I want to share a bit about myself and why (I think) I've been unable to "get" a girlfriend. And I would like to hear any thoughts you all might have regarding anything.

I am yet another who has never been in a romantic relationship, however I am in the best place in my life I've ever been in (making decent money at a job I enjoy in a town I don't hate, picking up new hobbies like latin dancing and hot yoga and just generally feeling better about my life and where I'm at) and I've been thinking a lot about relationships. Not just how much I want one, but what it means to be in a relationship and what roles the partners play (regardless of gender or sexual orientation). I imagine lots of circumstantial issues and how best to communicate to resolve the issues mutually, and this is how I have come to view romantic relationships–a mutual co-mingling of responsibilities, ambitions, etc. Essentially a "coming-together" of two people. This is my thinking after a couple years of serious consideration, however I have no experience, so I don't know if that's a proper way of looking at things.

Now a bit of a change in course as I would like to relate past experiences and the road that led to where I am now

I grew up in a very rural area. My house was in a valley in the middle of the woods, four miles from the main road, with a half dozen neighbors strewn along that unpainted single-lane bit of asphalt. The largest town in my county had a pop of 400 and my graduating class had 50 kids in it, everything is closed at sundown, internet service (beyond dial-up) was (and still is) entirely unavailable.
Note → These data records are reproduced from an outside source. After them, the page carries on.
Lemma same_ruh_pos lines lines' : same_but_pos lines lines' → same_ruh lines lines'.
Proof. intros [_ H] l x' Hx'. destruct (H l x' Hx') as (x & Hx & ->). by exists x. Qed.

(** A page copied behind the collector's pointer. *)
Lemma relocated_copy v adv f f1 f2 lpn :
  fbase v adv f → programmed lpn (wp_ppa (wp_of f GC_WP)) f f1 → advanced GC_WP f1 f2 → relocated f f2.
Proof.
  intros Hfb Hp Ha.
  assert (∀ l x', aget (lm_lines (ftl_lm f2)) l = Some x' →
    ∃ x, aget (lm_lines (ftl_lm f)) l = Some x ∧ (ln_ruh x' = ln_ruh x ∨ ln_ruh x' = -1)) as Hr.
  { intros l x2 Hx2. destruct (ad_ruh _ _ _ Ha l x2 Hx2) as (x1 & Hx1 & H2).
    destruct (pr_ruh _ _ _ _ Hp l x1 Hx1) as (x & Hx & H1). exists x. split; [done|].
    rewrite ruh_of_gc in H2. intuition congruence. }
  split; [done|]. intros k p. rewrite (ad_maptbl _ _ _ Ha), (pr_maptbl _ _ _ _ Hp). intros Hk Hm.
  destruct (decide (lpn = k)) as [<-|Hne]; [|rewrite aget_aset_ne in Hk by done; by left].
  destruct (decide (0 ≤ lpn < alen (ftl_maptbl f))) as [Hl|Hl].
  - rewrite aget_aset_eq in Hk by done. injection Hk as <-. right. intros x2 Hx2.
    destruct (Hr _ _ Hx2) as (x & Hx & H). simpl in Hx.
    pose proof (ws_ruh _ _ _ _ (fb_wps _ _ _ Hfb) GC_WP x GC_WP_range Hx) as H8.
    change (ln_ruh x = ruh_of GC_WP) in H8. rewrite ruh_of_gc in H8. intuition congruence.
  - left. by rewrite aset_oob in Hk.
Qed.

(** ** The state of a collection

    [gc_at l K k]: [K] flash pages of line [l] are done (the blocks whose last
    flash page is among them are erased) and the first [k] pages have been
    looked at.  [f0], [sh0] is the state in which the collection began. *)

Record gc_at (f0 : fdp_ftl) (sh0 : shared) (l K k : Z) (st : fstate) : Prop := {
  ga_finv : finv (Some l) (λ q, gidx (fsp f0) q < k) None None (fst st);
  ga_senv : senv_ok st;
  ga_sp : fsp (fst st) = fsp f0;
  ga_cp : ftl_cp (fst st) = ftl_cp f0;
  ga_wfc : ftl_wfc (fst st) = ftl_wfc f0;
  ga_wp w : w ≠ GC_WP → wp_of (fst st) w = wp_of f0 w;
  ga_status q : ppa_in (fsp f0) q → g_blk q = l →
    pstatus (ftl_ssd (fst st)) q
      = if erased (fsp f0) K q then Some PG_FREE else pstatus (ftl_ssd f0) q;
  ga_mapped lpn : mapped_at (fst st) lpn = mapped_at f0 lpn;
  ga_room : wroom GC_WP (fst st) = wroom GC_WP f0 - moved (fsp f0) (ftl_ssd f0) l k;
  ga_shared : gshared (moved (fsp f0) (ftl_ssd f0) l k * pgsz (fsp f0))
    (Z.max 0 (K - (flashpgs_per_blk (fsp f0) - 1) * nchs (fsp f0) * luns_per_ch (fsp f0))
       * (pgs_per_blk (fsp f0) * pgsz (fsp f0))) sh0 (snd st);
  ga_reloc : relocated f0 (fst st);
}.

(** What is fixed while a line is collected. *)
Record gc_env (f0 : fdp_ftl) (sh0 : shared) (l : Z) : Prop := {
  ge_sp : sp_ok (fsp f0);
  ge_line : 0 ≤ l < blks_per_pl (fsp f0);
  ge_used p : ppa_in (fsp f0) p → g_blk p = l →
    pstatus (ftl_ssd f0) p = Some PG_VALID ∨ pstatus (ftl_ssd f0) p = Some PG_INVALID;
  ge_room : 1 < wroom GC_WP f0 - lcnt (fsp f0) (ftl_ssd f0) l PG_VALID;
}.

(** The map with one page more looked at: it was moved, or it was invalid. *)
Lemma map_ok_moved sp s l k maptbl rmap p lpn :
  sp_ok sp → map_ok sp s None (stale (Some l) (λ q, gidx sp q < k)) maptbl rmap →
  ppa_in sp p → g_blk p = l → gidx sp p = k → pstatus s p = Some PG_VALID →
  aget rmap (pgidx sp p) = Some lpn →
  map_ok sp s (Some lpn) (stale (Some l) (λ q, gidx sp q < k + 1)) maptbl rmap ∧
  aget maptbl lpn = Some p.
Proof.
  intros Hsp [M1 M2 M3 M4] Hp Hb Hk Hst Hr.
  assert (∀ q, stale (Some l) (λ q, gidx sp q < k) q → stale (Some l) (λ q, gidx sp q < k + 1) q) as Hmono.
  { intros q [H1 H2]. split; [done|lia]. }
  assert (¬ stale (Some l) (λ q, gidx sp q < k) p) as Hns by (intros [_ H]; lia).
  destruct (M4 p Hp Hst Hns) as (lpn' & Hr' & _ & Hm). assert (lpn' = lpn) as -> by congruence.
  split; [|done]. split; [done..| |].
  - intros lpn' q Hq Hne Hu. destruct (M3 lpn' q Hq ltac:(done) Hu) as (Hqi & Hqv & Hqs & Hqr).
    split_and!; try done. intros [Hql Hqk]. apply Hqs. split; [done|].
    assert (gidx sp q ≠ k); [|lia]. intros E. apply Hne.
    assert (q = p) as -> by (apply (gidx_inj sp Hsp); try done; congruence). congruence.
  - intros q Hq Hv Hs. destruct (M4 q Hq Hv) as (lpn' & Hqr & _ & Hqm); [naive_solver|].
    exists lpn'. split_and!; try done. intros [= <-]. apply Hs. split; [congruence|].
    assert (q = p) as -> by congruence. lia.
Qed.

Lemma map_ok_skipped sp s l k maptbl rmap p :
  sp_ok sp → map_ok sp s None (stale (Some l) (λ q, gidx sp q < k)) maptbl rmap →
  ppa_in sp p → g_blk p = l → gidx sp p = k → pstatus s p ≠ Some PG_VALID →
  map_ok sp s None (stale (Some l) (λ q, gidx sp q < k + 1)) maptbl rmap.
Proof.
  intros Hsp [M1 M2 M3 M4] Hp Hb Hk Hst. split; [done..| |].
  - intros lpn q Hq Hne Hu. destruct (M3 lpn q Hq ltac:(done) Hu) as (Hqi & Hqv & Hqs & Hqr).
    split_and!; try done. intros [Hql Hqk]. apply Hqs. split; [done|].
    assert (gidx sp q ≠ k); [|lia]. intros E.
    assert (q = p) as -> by (apply (gidx_inj sp Hsp); try done; congruence). done.
  - intros q Hq Hv Hs. apply M4; [done..|]. intros [H1 H2]. apply Hs. split; [done|lia].
Qed.

(** ** Statistics *)

Definition on_mbmw (n : Z) (sh : shared) : shared :=
  Shared (sh_env sh) (set_mbmw (u64 (fx_mbmw (sh_ctx sh).1 + n)) (sh_ctx sh).1, (sh_ctx sh).2) (sh_ops sh).
Definition on_mbe (n : Z) (sh : shared) : shared :=
  Shared (sh_env sh) (set_mbe (u64 (fx_mbe (sh_ctx sh).1 + n)) (sh_ctx sh).1, (sh_ctx sh).2) (sh_ops sh).

Lemma on_mbmw_ok n f sh :
  senv_ok (f, sh) → senv_ok (f, on_mbmw n sh) ∧ gshared n 0 sh (on_mbmw n sh).
Proof.
  intros [Hto Hc]. pose proof (gshared_refl sh Hc) as []. split; [split|].
  - done.
  - destruct Hc as [? ? ? ? ? ? (? & ? & ? & ?)]. split; try done. simpl.
    pose proof (u64_range (fx_mbmw (sh_ctx sh).1 + n)). done.
  - by split.
Qed.

Lemma on_mbe_ok n f sh :
  senv_ok (f, sh) → senv_ok (f, on_mbe n sh) ∧ gshared 0 n sh (on_mbe n sh).
Proof.
  intros [Hto Hc]. pose proof (gshared_refl sh Hc) as []. split; [split|].
  - done.
  - destruct Hc as [? ? ? ? ? ? (? & ? & ? & ?)]. split; try done. simpl.
    pose proof (u64_range (fx_mbe (sh_ctx sh).1 + n)). done.
  - by split.
Qed.

(** A timing step in the middle of a collection. *)
Lemma gc_at_timing f0 sh0 l K k f sh s' sh' :
  gc_at f0 sh0 l K k (f, sh) → same_nand (ftl_ssd f) s' → senv_ok (set_ssd s' f, sh') →
  gshared 0 0 sh sh' → gc_at f0 sh0 l K k (set_ssd s' f, sh').
Proof.
  intros [A1 A2 A3 A4 A5 A6 A7 A8 A9 A10 A11] Hn Hs Hg. simpl in *. pose proof (proj1 Hn) as Es.
  split; simpl; try done.
  - by apply finv_same_nand.
  - unfold fsp in *. simpl. congruence.
  - intros q Hq Hb. rewrite (pstatus_same_nand _ _ _ Hn). by apply A7.
  - rewrite <- A9. by apply wroom_ext.
  - pose proof (gshared_trans _ _ _ _ _ _ _ A10 Hg) as H. by rewrite !Z.add_0_r in H.
  - destruct A11. by split.
Qed.

Section collect.
Context `{CK : !Clock} `{LC : !LocalClock}.
Hypothesis clock_range : ∀ n, 0 ≤ cpu_clock n.
Context (f0 : fdp_ftl) (sh0 : shared) (l : Z).
Hypothesis Henv : gc_env f0 sh0 l.
Let sp := fsp f0.

(** The copying of one valid page. *)
Lemma gc_copy_state K k p f f1 f2 sh lpn :
  gc_at f0 sh0 l K k (f, sh) → ppa_in sp p → g_blk p = l → gidx sp p = k →
  pstatus (ftl_ssd f0) p = Some PG_VALID →
  aget (ftl_maptbl f) lpn = Some p →
  programmed lpn (wp_ppa (wp_of f GC_WP)) f f1 → advanced GC_WP f1 f2 →
  finv (Some l) (λ q, gidx sp q < k + 1) None None f2 →
  gc_at f0 sh0 l K (k + 1) (f2, on_mbmw (pgsz sp) sh).
Proof using Henv.
  intros [A1 A2 A3 A4 A5 A6 A7 A8 A9 A10 A11] Hp Hb Hk Hst Hm Hpr Had Hf2. simpl in *.
  pose proof (relocated_copy _ _ _ _ _ _ (fi_base _ _ _ _ _ A1) Hpr Had) as Hrl.
  destruct Hpr as [P1 P2 P3 P4 P5 P6 P7 P8 P9 P10], Had as [D1 D2 D3 D4 D5 D6 D7 D8].
  pose proof (ge_sp _ _ _ Henv) as Hsp. fold sp in Hsp.
  assert (fsp f2 = fsp f) as E2 by (unfold fsp in *; congruence).
  pose proof GC_WP_range as Hg.
  pose proof (open_line _ _ _ _ (fi_base _ _ _ _ _ A1) Hg) as (_ & _ & _ & _ & Hov & _).
  pose proof (wo_in _ _ _ _ (ws_ok _ _ _ _ (fb_wps _ _ _ (fi_base _ _ _ _ _ A1)) _ Hg)) as Hin.
  assert (senv_ok (f2, sh)) as Hs2.
  { destruct A2 as [A2 A2']. split; [simpl; rewrite D1; by apply P8|done]. }
  assert (moved sp (ftl_ssd f0) l (k + 1) = moved sp (ftl_ssd f0) l k + 1) as Hmv.
  { rewrite <- Hk, <- Hb. rewrite (moved_step sp Hsp) by done.
    unfold isst. rewrite Hst, bool_decide_true by done. done. }
  destruct (on_mbmw_ok (pgsz sp) f2 sh Hs2) as [Hs3 Hg3].
  split; simpl; try done; try congruence.
  - intros w Hw. rewrite D6, P5 by done. by apply A6.
  - intros q Hq Hqb. rewrite D1. rewrite A3 in *.
    rewrite (P9 q Hq), decide_False; [by apply A7|].
    intros ->. apply Hov. by rewrite <- Hqb.
  - intros k'. rewrite <- A8. unfold mapped_at at 1. rewrite D4. fold (mapped_at f1 k').
    pose proof (mapped_ppa_in _ _ Hsp Hp) as Hmp.
    rewrite (mapped_at_set f f1 lpn (wp_ppa (wp_of f GC_WP)));
      [|by eapply aget_inv| |done].
    + case_decide as Hd; [|done]. subst k'. unfold mapped_at. by rewrite Hm.
    + apply (mapped_ppa_in sp); [done|]. unfold sp; by rewrite <- A3.
  - rewrite (wroom_advanced GC_WP f1 f2) by done. fold sp. rewrite Hmv.
    rewrite (wroom_ext GC_WP f f1) by done. rewrite A9. fold sp. lia.
  - pose proof (gshared_trans _ _ _ _ _ _ _ A10 Hg3) as Hgs. fold sp. fold sp in Hgs. rewrite Hmv.
    rewrite Z.add_0_r in Hgs.
    by replace ((moved sp (ftl_ssd f0) l k + 1) * pgsz sp)
      with (moved sp (ftl_ssd f0) l k * pgsz sp + pgsz sp) by lia.
  - by etrans.
Qed.

Lemma wp_gc_write_page K k p st :
  gc_at f0 sh0 l K k st → ppa_in sp p → g_blk p = l → gidx sp p = k → erased sp K p = false →
  pstatus (ftl_ssd f0) p = Some PG_VALID →
  wp (gc_write_page p) st (λ _ st', gc_at f0 sh0 l K (k + 1) st').
Proof using clock_range Henv.
  destruct st as [f sh]. intros Hat Hp Hb Hk Hke Hst.
  pose proof (ge_sp _ _ _ Henv) as Hsp. fold sp in Hsp.
  pose proof Hat as [A1 A2 A3 A4 A5 A6 A7 A8 A9 A10 A11]. simpl in *. fold sp in A3, A7.
  pose proof A1 as [Hfb Hmap]. rewrite A3 in Hmap.
  assert (pstatus (ftl_ssd f) p = Some PG_VALID) as Hstf by by rewrite A7, Hke.
  destruct (mo_bwd _ _ _ _ _ _ Hmap p Hp Hstf) as (lpn & Hr & _ & Hlm).
  { intros [_ Hlt]. fold sp in Hlt. lia. }
  destruct (map_ok_moved sp (ftl_ssd f) l k (ftl_maptbl f) (ftl_rmap f) p lpn) as [Hmap' _]; try done.
  pose proof (aget_inv _ _ _ Hlm) as Hlr. rewrite (mo_maptbl _ _ _ _ _ _ Hmap) in Hlr.
  assert (wio_ok GC_IO 0) as Hio by done.
  unfold gc_write_page. f_step. f_step. f_step. eapply wp_get_rmap_ent; [by rewrite A3..|].
  f_step. f_step; [unfold valid_lpn; apply Z.ltb_lt; rewrite A3; lia|].
  f_step. eapply wp_get_new_page; [apply Hfb|done|apply Hfb|].
  change (wid GC_IO 0) with GC_WP.
  eapply (wp_program _ GC_WP f sh lpn (Some l) (λ q, gidx sp q < k + 1)); [|apply GC_WP_range|by rewrite A3|].
  { split; [done|]. by rewrite A3. }
  intros f1 Hf1 Hpr. f_step. eapply (wp_advance GC_IO 0); [exact Hf1|done| |].
  { intros Hleft. eapply wroom_free; [apply Hf1| |done].
    change (wid GC_IO 0) with GC_WP. rewrite (wroom_ext GC_WP f f1) by apply Hpr. rewrite A9. fold sp.
    pose proof (ge_room _ _ _ Henv) as Hroom. fold sp in Hroom.
    pose proof (moved_le sp (ftl_ssd f0) l (k)). lia. }
  intros f2 Hf2 Had. change (wid GC_IO 0) with GC_WP in Had.
  f_step. f_step. rewrite A3.
  match goal with |- wp _ (f2, ?s) _ => change s with (on_mbmw (pgsz sp) sh) end.
  assert (gc_at f0 sh0 l K (k + 1) (f2, on_mbmw (pgsz sp) sh)) as Hat2
    by by eapply gc_copy_state.
  f_step. f_step. f_step.
  apply wp_mono with (λ _ st', gc_at f0 sh0 l K (k + 1) st'); [|by intros [] st' Hst'; f_step].
  f_step; [|done]. f_step.
  assert (ppa_in (fsp f2) (wp_ppa (wp_of f GC_WP))) as Hnew.
  { pose proof (ga_sp _ _ _ _ _ _ Hat2) as E2. simpl in E2. rewrite E2. fold sp. rewrite <- A3.
    apply (ws_ok _ _ _ _ (fb_wps _ _ _ Hfb)). apply GC_WP_range. }
  apply wp_on_nand; try done; [apply Hat2|by destruct (last_pg_in_wordline _ _)..|].
  intros t s' sh' _ Hn Hs Hg _. f_step. by eapply gc_at_timing.
Qed.

(** A page that is not valid is passed over. *)
Lemma gc_at_skip K k p st :
  gc_at f0 sh0 l K k st → ppa_in sp p → g_blk p = l → gidx sp p = k → erased sp K p = false →
  pstatus (ftl_ssd f0) p ≠ Some PG_VALID → gc_at f0 sh0 l K (k + 1) st.
Proof using Henv.
  intros [A1 A2 A3 A4 A5 A6 A7 A8 A9 A10 A11] Hp Hb Hk Hke Hst.
  pose proof (ge_sp _ _ _ Henv) as Hsp. fold sp in Hsp, A3, A7.
  assert (moved sp (ftl_ssd f0) l (k + 1) = moved sp (ftl_ssd f0) l k) as Hmv.
  { rewrite <- Hk, <- Hb. rewrite (moved_step sp Hsp) by done.
    unfold isst. rewrite bool_decide_false by done. simpl. lia. }
  split; try done; fold sp; rewrite ?Hmv; try done.
  destruct A1 as [Hfb Hm]. rewrite A3 in Hm. split; [done|]. rewrite A3.
  eapply map_ok_skipped; try done. by rewrite A7, Hke.
Qed.

(** The [j]th page of a flash page. *)
Definition fpage (fp ch lun j : Z) : ppa := Ppa (fp * pgs_per_flashpg sp + j) l 0 lun ch 0.
Definition fnum (fp ch lun : Z) : Z := (fp * nchs sp + ch) * luns_per_ch sp + lun.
Getting back to a romantic focus, it's the sort of place where everyone marries their highschool sweetheart and has kids at 20. My parents got divorced the summer between 8th and 9th grade, and my mother gathered up my sister and I and took us to a whole other state. Suddenly I was in a city with 800,000 people and my high school graduating class had 750 students. Big culture shock.

In any event (getting back to the main subject of relationships), throughout high school I had the same experience over and over. I would meet a girl in class/a club/whatever and we would hit it off, a few months would go by and we would be very fast friends, and then I would develop more serious romantic feeling for them. With five different girls this same basic story played out, and with each of them I would tell them what I was feeling and was met with rejection each time. One of them even laughed at me when I said I was falling for them. After all those rejections in high school I just sort of stopped trying when I went to college (in an entirely different state). I had several girl-friends and developed feelings for one of them, but never "laid it on the line" so to speak because I was so afraid of rejection.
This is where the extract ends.